A curated collection of Python‑based data analysis projects built in Jupyter Notebooks, showcasing end‑to‑end workflows from data exploration to predictive modeling.
Each notebook demonstrates practical applications of pandas, NumPy, Matplotlib, Seaborn, and scikit‑learn, reflecting real‑world analytical thinking and technical execution.
This portfolio was designed to highlight:
- Hands‑on proficiency in data cleaning, visualization, and modeling
- Ability to translate business questions into data‑driven insights
- Professional, reproducible notebook structure suitable for recruiter and stakeholder review
All notebooks are self‑contained and stored in the repository root for easy access.

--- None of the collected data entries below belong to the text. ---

(** What the loop of a call does for a thread that has just got a slot. *)
Lemma loop_refines p ts i j c :
  counts p ts -> ts !! i = Some (Entering c) -> acquires c = true -> proper c ->
  p.(state) !! j = Some (mkThr (self i) (saved c).1 (saved c).2) ->
  match attempt ts c with
  | Out r w => exists p', loop_of c p j = Returns p' SigNone /\ counts p' (<[i := Out r w]> ts) /\
      p'.(state) = <[j := mkThr (self i) r w]> p.(state)
  | Waiting on c' _ => c' = c /\ exists p', loop_of c p j = Blocks on p' /\
      counts p' (<[i := Waiting on c false]> ts) /\ p'.(state) = p.(state)
  | _ => False
  end.
Proof.
  intros Hc Hi Ha Hp Hj. pose proof Hc as (H1 & H2 & H3 & H4 & H5).
  assert (negb (p.(rurw_readers) =? 0) || p.(rurw_writer) = existsb holds ts) as Hh.
  { by rewrite H1, H2, cnt_zero, negb_involutive, existsb_holds. }
  assert (forall on, existsb writes (<[i := Waiting on c false]> ts) = p.(rurw_writer)) as Hw.
  { intros on. by rewrite (existsb_upd_same _ _ _ (Entering c)). }
  assert (forall on, on <> wait4u -> counts (add_wait p on 1) (<[i := Waiting on c false]> ts)) as Hb.
  { intros on Hon. apply (counts_upd p _ _ _ (Entering c)); try done; try (by rewrite Hw); destruct on; simpl; (done || lia). }
  destruct c as [| | | | |r w]; try done; unfold attempt, loop_of, r_loop, w_loop, obtain_loop, wait, unlock; rewrite Hj; cbn [saved fst snd st_r st_w thr] in *.
  - rewrite <- H2. destruct (rurw_writer p) eqn:Ew; [split; [done|]; eexists; split; [done|]; split; [by apply Hb|done]|].
    eexists. split; [done|]. split; [|done]. apply (counts_upd p _ _ _ (Entering RLock)); try done; simpl; try lia.
    rewrite (existsb_upd_same _ _ _ (Entering RLock)) by done. congruence.
  - rewrite Hh. destruct (existsb holds ts) eqn:Eh; [split; [done|]; eexists; split; [done|]; split; [by apply Hb|done]|].
    eexists. split; [done|]. split; [|done]. apply (counts_upd p _ _ _ (Entering WLock)); try done; simpl; try lia.
    by rewrite (existsb_upd_true _ _ _ (Entering WLock)).
  - assert (forall a b, (if r >? 0 then a else b) = (if negb (r =? 0) then a else b : Z)) as Hr.
    { intros a b. destruct (r >? 0) eqn:E1, (r =? 0) eqn:E2; zb; simpl; (done || (simpl in Hp; lia)). }
    rewrite Hh. destruct (w =? 0) eqn:Ew; cbn [negb].
    + rewrite <- H2. destruct (rurw_writer p) eqn:Ewr; [split; [done|]; eexists; split; [done|]; split; [by apply Hb|done]|].
      eexists. split; [done|]. split; [|by rewrite list_insert_id].
      apply (counts_upd p _ _ _ (Entering (Obtain r w))); try done; simpl; try lia.
      * simpl in Hp. zb. destruct (r =? 0) eqn:Er; zb; simpl; (tauto || lia).
      * rewrite (existsb_upd_same _ _ _ (Entering (Obtain r w))); [congruence|done|]. simpl. by rewrite Ew.
    + destruct (existsb holds ts) eqn:Eh; [split; [done|]; eexists; split; [done|]; split; [by apply Hb|done]|].
      eexists. split; [done|]. split; [|by rewrite list_insert_id].
      apply (counts_upd p _ _ _ (Entering (Obtain r w))); try done; simpl; try lia.
      * rewrite Hr. by destruct (r =? 0); simpl; lia.
      * rewrite (existsb_upd_true _ _ _ (Entering (Obtain r w))); [done|done|]. simpl. by rewrite Ew.
Qed.

(** The slot that goes with the depths of a thread outside the lock's code. *)
Definition slot_for (i : nat) (t : thread) : thr_state :=
  match t with
  | Out r w => if (r =? 0) && (w =? 0) then mkThr 0 0 0 else mkThr (self i) r w
  | _ => mkThr 0 0 0
  end.

(** Nobody else writes when a thread holds the lock. *)
Lemma others_write ts i t t' :
  exclusive ts -> ts !! i = Some t -> holds t = true -> existsb writes (<[i := t']> ts) = writes t'.
Proof.
  intros He Hi Ht. destruct (writes t') eqn:E; [by apply (existsb_upd_true _ _ _ t)|].
  apply existsb_false. intros k u [[-> ->]|[Hk Hu]]%lookup_upd; [done|].
  destruct (writes u) eqn:Eu; [|done]. destruct Hk. symmetry. by apply (He k i u t).
Qed.

Lemma release_refines p ts i j c r w t :
  counts p ts -> exclusive ts -> ts !! i = Some (Out r w) -> thread_ok (Out r w) ->
  release c r w = Some t -> holds (Out r w) = true ->
  p.(state) !! j = Some (mkThr (self i) r w) ->
  exists p', run p j true c = Returns p' (rurw_leave p') /\ counts p' (<[i := t]> ts) /\
  p'.(state) = <[j := slot_for i t]> p.(state).
Proof.
  intros Hc He Hi [Hr Hw] Hrel Hh Hj. pose proof Hc as (H1 & H2 & H3 & H4 & H5).
  pose proof (others_write ts i (Out r w)) as Hex.
  assert (p.(rurw_writer) = writes (Out r w)) as Hwr.
  { rewrite H2, <- (Hex (Out r w)) by done. by rewrite list_insert_id. }
  assert (r <> 0 -> (p.(rurw_readers) >? 0) = true) as Hrd.
  { intros Hr0. rewrite H1, Z.gtb_ltb. apply Z.ltb_lt. pose proof (cnt_nonneg reads ts).
    assert ((cnt reads ts =? 0) = false); [|zb; lia]. rewrite cnt_zero.
    apply negb_false_iff, existsb_true. exists i, (Out r w). split; [done|]. simpl. by rewrite (proj2 (Z.eqb_neq r 0)). }
  assert (forall p' a b,
    p'.(rurw_readers) = p.(rurw_readers) - b2z (reads (Out r w)) + b2z (reads (Out a b)) ->
    p'.(rurw_writer) = writes (Out a b) -> p'.(rurw_readers_wait) = p.(rurw_readers_wait) ->
    p'.(rurw_writers_wait) = p.(rurw_writers_wait) -> p'.(rurw_upgrades_wait) = 0 ->
    counts p' (<[i := Out a b]> ts)) as Hcu.
  { intros p' a b E1 E2 E3 E4 E5. apply (counts_upd p _ _ _ (Out r w)); try done; simpl in *; try lia.
    by rewrite (Hex (Out a b)). }
  destruct c; simpl in Hrel; try done.
  - destruct (r >? 0) eqn:Er; simplify_eq. zb. unfold run, rurw_r_unlock. rewrite Hj. cbn [st_r st_w thr].
    rewrite (Hrd ltac:(lia)), (proj2 (Z.gtb_lt r 0)) by lia. simpl.
    destruct (r - 1 =? 0) eqn:E1; simpl; eexists; (split; [done|]); split.
    + apply Hcu; try done; simpl; rewrite ?E1, ?(proj2 (Z.eqb_neq r 0)) by lia; simpl; (done || lia).
    + unfold slot_for. rewrite ?E1. zb. rewrite E1. by destruct (w =? 0) eqn:Ew; zb; subst.
    + apply Hcu; try done; simpl; rewrite ?E1, ?(proj2 (Z.eqb_neq r 0)) by lia; simpl; (done || lia).
    + unfold slot_for. by rewrite ?E1.
  - destruct (w >? 0) eqn:Ew; simplify_eq. zb. unfold run, rurw_w_unlock. rewrite Hj. cbn [st_r st_w thr].
    rewrite Hwr. cbn [writes]. rewrite (proj2 (Z.eqb_neq w 0)), (proj2 (Z.gtb_lt w 0)) by lia. simpl.
    destruct (w - 1 =? 0) eqn:E1; simpl; eexists; (split; [done|]); split.
    + apply Hcu; try done; simpl; rewrite ?E1; simpl; (done || lia).
    + unfold slot_for. rewrite ?E1, andb_true_r. zb. rewrite E1. by destruct (r =? 0) eqn:Er; zb; subst.
    + apply Hcu; try done; simpl; rewrite ?E1; simpl; try (done || lia).
      rewrite Hwr. simpl. by rewrite (proj2 (Z.eqb_neq w 0)) by lia.
    + unfold slot_for. by rewrite ?E1, andb_false_r.
  - simplify_eq. unfold run, rurw_retreat. rewrite Hj. cbn [st_r st_w thr]. rewrite Hwr. cbn [writes].
    assert ((r =? 0) && (w =? 0) = false) as ->.
    { unfold holds in Hh. simpl in Hh. by destruct (r =? 0), (w =? 0). }
    destruct (r =? 0) eqn:Er; zb; simpl.
    + destruct (w =? 0) eqn:Ew; simpl; eexists; (split; [done|]); (split; [|done]);
        apply Hcu; try done; simpl; rewrite ?Er; simpl; try lia; rewrite Hwr; simpl; by rewrite Ew.
    + rewrite (Hrd ltac:(lia)). destruct (w =? 0) eqn:Ew; simpl; eexists; (split; [done|]); (split; [|done]);
        apply Hcu; try done; simpl; rewrite ?(proj2 (Z.eqb_neq r 0)) by lia; simpl; try lia; rewrite Hwr; simpl; by rewrite Ew.
Qed.

(** ** Finishing a call *)

Lemma finish_returns_refines s i j x p' sig ts r w :
  wf s -> s.(index) !! i = Some (Z.of_nat j + 1) -> s.(pcs) !! i = Some x ->
  p'.(state) = <[j := slot_for i (Out r w)]> s.(lk).(state) ->
  counts p' (<[i := Out r w]> (abs s)) -> signals sig (<[i := Idle]> s.(pcs)) ts ->
  let s' := mkSys p' s.(last) s.(index) ts in
  wf s' /\ awakens sig (<[i := Out r w]> (abs s)) (abs s') /\ counts p' (abs s').
Proof.
  intros Hwf Hix Hpc Hst Hc Hs s'. pose proof (lookup_lt_Some _ _ _ Hpc) as Hlt.
  assert (j < length s.(lk).(state))%nat as Hj.
  { destruct (own_or_free s i _ Hwf Hix) as (sl & Hsl & _); [lia|]. apply lookup_lt_Some in Hsl. lia. }
  set (sl := slot_for i (Out r w)) in *.
  assert (p'.(state) !! j = Some sl) as Hslot by (rewrite Hst; by apply list_lookup_insert_eq).
  assert (sl = mkThr 0 0 0 \/ sl.(thr) = self i) as Hsl by (unfold sl, slot_for; case_match; auto).
  assert (forall sl0, owns p'.(state) (Z.of_nat j + 1) i sl0 ->
    sl0 = mkThr (self i) r w /\ ~ (r = 0 /\ w = 0)) as Hown.
  { intros sl0 (_ & Hsl0 & Ht). replace (Z.to_nat (Z.of_nat j + 1 - 1)) with j in Hsl0 by lia.
    assert (sl0 = sl) as -> by congruence. unfold sl, slot_for in *.
    destruct ((r =? 0) && (w =? 0)) eqn:E; [simpl in Ht; unfold self in Ht; lia|].
    split; [done|]. intros [-> ->]. done. }
  assert (pc_ok p'.(state) (Z.of_nat j + 1) i Idle) as Hok.
  { intros sl0 Ho. destruct (Hown sl0 Ho) as [-> ?]. done. }
  pose proof (upd_wf s i j x Idle p' sl Hwf Hix Hpc Hst Hsl Hok) as Hw.
  pose proof (upd_abs s i j x Idle p' sl Hwf Hix Hpc Hst Hsl Hok) as Ha.
  assert (view (upd s i Idle p') i Idle = Out r w) as Hv.
  { unfold view. simpl. rewrite Hix. simpl.
    destruct ((r =? 0) && (w =? 0)) eqn:E.
    - rewrite depths_not_owned.
      + apply andb_true_iff in E as [E1 E2]. zb. by subst.
      + intros sl0 Ho. destruct (Hown sl0 Ho) as [_ Hn]. apply Hn. apply andb_true_iff in E as [E1 E2]. by zb.
    - rewrite (depths_owned _ _ _ (mkThr (self i) r w)); [done|]. split_and!; [lia| |done].
      replace (Z.to_nat (Z.of_nat j + 1 - 1)) with j by lia. rewrite Hslot. unfold sl, slot_for. by rewrite E. }
  rewrite Hv in Ha. destruct (signals_refine (upd s i Idle p') sig ts Hw Hs) as [Hw' Ha'].
  rewrite Ha in Ha'. split_and!; [done..|]. by apply (awakens_counts _ _ _ _ Ha').
Qed.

| Notebook | Description | Techniques |
|---|---|---|
| ANZ Bank Analytics Challenge – Predicting Loan Status | Predicts loan approval outcomes using feature engineering and classification models. Includes EDA, preprocessing, model training, and evaluation. | Classification, Feature Engineering, Model Evaluation |
| Exploratory Data Analysis (EDA) – Sales Dataset | Performs exploratory analysis on sales data, demonstrating cleaning, aggregation, and visualization using pandas, Matplotlib, and Seaborn. | Data Cleaning, Visualization, Aggregation |
| Exploring and Analyzing Data with Pandas | Introductory notebook showcasing common pandas operations for data exploration and transformation. | Data Wrangling, Descriptive Statistics |
| Predicting House Prices with Multiple Linear Regression | Builds and evaluates a multiple linear regression model to predict house prices. Includes feature selection, model fitting, and performance visualization. | Regression, Feature Selection, Model Evaluation |
- Languages: Python
- Libraries: pandas, NumPy, Matplotlib, Seaborn, scikit‑learn
- Environment: Jupyter Notebook (in Fabric) / VS Code
- Version Control: Git & GitHub
- Clean, modular notebook design with clear markdown commentary
- Visual storytelling through charts and dashboards
- Reproducible workflows for data preprocessing and modeling
- Blend of business insight and technical rigor
Future additions will include:
- Interactive dashboards using Plotly and Streamlit
- Advanced predictive models (Random Forest, XGBoost)
- Automated data pipelines and deployment examples